WHAT TO PRODUCE:
Each line shown below should be copied exactly.

┌──

Lemma get_stats_report_witness :
  fst (RedisCacheStatus.get_stats
         {| RedisCacheStatus.used_memory_human := None;
            RedisCacheStatus.connected_clients := Some 1;
            RedisCacheStatus.total_commands_processed := None |}
         cached_rate_world)
  = Ok (RedisCacheStatus.Connected "N/A" 1 0 1 1).
Proof.
  destruct (get_stats_report
              {| RedisCacheStatus.used_memory_human := None;
                 RedisCacheStatus.connected_clients := Some 1;
                 RedisCacheStatus.total_commands_processed := None |}
              cached_rate_world) as (_ & H & _).
  destruct H as (H & _); [reflexivity..|exact H].
Defined.

(** * The routes *)

(** The convert route answers 200 with the response of [convert], 400 with
    the text of a ValueError that [convert] raises, and 503 "Service
    unavailable" for any other exception; the world is the one [convert]
    left.  When the lookup of the pair misses it never answers 503: a
    provider that is down and a pair without fallback give a 400. *)
Theorem route_convert_statuses service request w :
  cache_read (_cache_key (from_currency request) (to_currency request)) w = None ->
  let run := convert service request w in
  let answer := Routers.convert service request w in
  snd answer = snd run
  /\ (forall response, fst run = Ok response -> fst answer = Routers.Reply response)
  /\ (forall e,
        fst run = Raise e ->
        Routers.is_value_error e = true
        /\ fst answer = Routers.HTTPException 400 (Routers.DetailOf e))
  /\ (forall d, fst answer <> Routers.HTTPException 503 d).
Proof.
  intros _ run answer. subst run answer. unfold Routers.convert.
  destruct (convert service request w) as [[response|e] w'] eqn:Hrun.
  - cbn. repeat split; try discriminate. intros ? [= <-]. reflexivity.
  - assert (Hv : Routers.is_value_error e = true).
    { destruct (convert_raise_cases service request w e) as [[-> _]|[-> _]];
        [rewrite Hrun|..]; reflexivity. }
    rewrite Hv. cbn. split; [reflexivity|]. split; [discriminate|].
    split; [|discriminate].
    intros ? [= <-]. split; [exact Hv|reflexivity].
Qed.

Lemma route_convert_statuses_witness :
  fst (Routers.convert scenario_service gbp_jpy_100 provider_down_world)
  = Routers.HTTPException 400 (Routers.DetailOf (ValueError (CouldNotGetRate GBP JPY))).
Proof.
  destruct (route_convert_statuses scenario_service gbp_jpy_100 provider_down_world eq_refl)
    as (_ & _ & H & _).
  destruct (H (ValueError (CouldNotGetRate GBP JPY)) eq_refl) as [_ H']. exact H'.
Defined.

(** The batch route answers 200 with the responses of the requests that
    succeed, or 503 "Batch conversion failed"; the 503 comes exactly when
    every request fails, which includes the empty batch. *)
Theorem route_batch_convert_statuses service requests w :
  let outs := batch_outcomes service requests w in
  let answer := fst (Routers.batch_convert service requests w) in
  (answer = Routers.HTTPException 503 (Routers.DetailText "Batch conversion failed")
   <-> Forall (fun o => is_ok o = false) outs)
  /\ (Exists (fun o => is_ok o = true) outs -> answer = Routers.Reply (successes outs))
  /\ (requests = [] ->
      answer = Routers.HTTPException 503 (Routers.DetailText "Batch conversion failed")).
Proof.
  intros outs answer. subst outs answer. unfold Routers.batch_convert.
  rewrite convert_batch_run.
  destruct (successes (batch_outcomes service requests w)) as [|r l] eqn:Hs; cbn.
  - split; [|split].
    + split; [intros _; apply successes_nil; exact Hs|reflexivity].
    + intros Hex. apply successes_nil in Hs. apply Exists_exists in Hex as (o & Hin & Hok).
      rewrite Forall_forall in Hs. specialize (Hs o Hin). congruence.
    + reflexivity.
  - split; [|split].
    + split; [discriminate|]. intros H. apply successes_nil in H. congruence.
    + reflexivity.
    + intros ->. discriminate Hs.
Qed.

└──

ANSWER AREA:
Lemma get_stats_report_witness :
  fst (RedisCacheStatus.get_stats
         {| RedisCacheStatus.used_memory_human := None;
            RedisCacheStatus.connected_clients := Some 1;
            RedisCacheStatus.total_commands_processed := None |}
         cached_rate_world)
  = Ok (RedisCacheStatus.Connected "N/A" 1 0 1 1).
Proof.
  destruct (get_stats_report
              {| RedisCacheStatus.used_memory_human := None;
                 RedisCacheStatus.connected_clients := Some 1;
                 RedisCacheStatus.total_commands_processed := None |}
              cached_rate_world) as (_ & H & _).
  destruct H as (H & _); [reflexivity..|exact H].
Defined.

(** * The routes *)

(** The convert route answers 200 with the response of [convert], 400 with
    the text of a ValueError that [convert] raises, and 503 "Service
    unavailable" for any other exception; the world is the one [convert]
    left.  When the lookup of the pair misses it never answers 503: a
    provider that is down and a pair without fallback give a 400. *)
Theorem route_convert_statuses service request w :
  cache_read (_cache_key (from_currency request) (to_currency request)) w = None ->
  let run := convert service request w in
  let answer := Routers.convert service request w in
  snd answer = snd run
  /\ (forall response, fst run = Ok response -> fst answer = Routers.Reply response)
  /\ (forall e,
        fst run = Raise e ->
        Routers.is_value_error e = true
        /\ fst answer = Routers.HTTPException 400 (Routers.DetailOf e))
  /\ (forall d, fst answer <> Routers.HTTPException 503 d).
Proof.
  intros _ run answer. subst run answer. unfold Routers.convert.
  destruct (convert service request w) as [[response|e] w'] eqn:Hrun.
  - cbn. repeat split; try discriminate. intros ? [= <-]. reflexivity.
  - assert (Hv : Routers.is_value_error e = true).
    { destruct (convert_raise_cases service request w e) as [[-> _]|[-> _]];
        [rewrite Hrun|..]; reflexivity. }
    rewrite Hv. cbn. split; [reflexivity|]. split; [discriminate|].
    split; [|discriminate].
    intros ? [= <-]. split; [exact Hv|reflexivity].
Qed.

Lemma route_convert_statuses_witness :
  fst (Routers.convert scenario_service gbp_jpy_100 provider_down_world)
  = Routers.HTTPException 400 (Routers.DetailOf (ValueError (CouldNotGetRate GBP JPY))).
Proof.
  destruct (route_convert_statuses scenario_service gbp_jpy_100 provider_down_world eq_refl)
    as (_ & _ & H & _).
  destruct (H (ValueError (CouldNotGetRate GBP JPY)) eq_refl) as [_ H']. exact H'.
Defined.

(** The batch route answers 200 with the responses of the requests that
    succeed, or 503 "Batch conversion failed"; the 503 comes exactly when
    every request fails, which includes the empty batch. *)
Theorem route_batch_convert_statuses service requests w :
  let outs := batch_outcomes service requests w in
  let answer := fst (Routers.batch_convert service requests w) in
  (answer = Routers.HTTPException 503 (Routers.DetailText "Batch conversion failed")
   <-> Forall (fun o => is_ok o = false) outs)
  /\ (Exists (fun o => is_ok o = true) outs -> answer = Routers.Reply (successes outs))
  /\ (requests = [] ->
      answer = Routers.HTTPException 503 (Routers.DetailText "Batch conversion failed")).
Proof.
  intros outs answer. subst outs answer. unfold Routers.batch_convert.
  rewrite convert_batch_run.
  destruct (successes (batch_outcomes service requests w)) as [|r l] eqn:Hs; cbn.
  - split; [|split].
    + split; [intros _; apply successes_nil; exact Hs|reflexivity].
    + intros Hex. apply successes_nil in Hs. apply Exists_exists in Hex as (o & Hin & Hok).
      rewrite Forall_forall in Hs. specialize (Hs o Hin). congruence.
    + reflexivity.
  - split; [|split].
    + split; [discriminate|]. intros H. apply successes_nil in H. congruence.
    + reflexivity.
    + intros ->. discriminate Hs.
Qed.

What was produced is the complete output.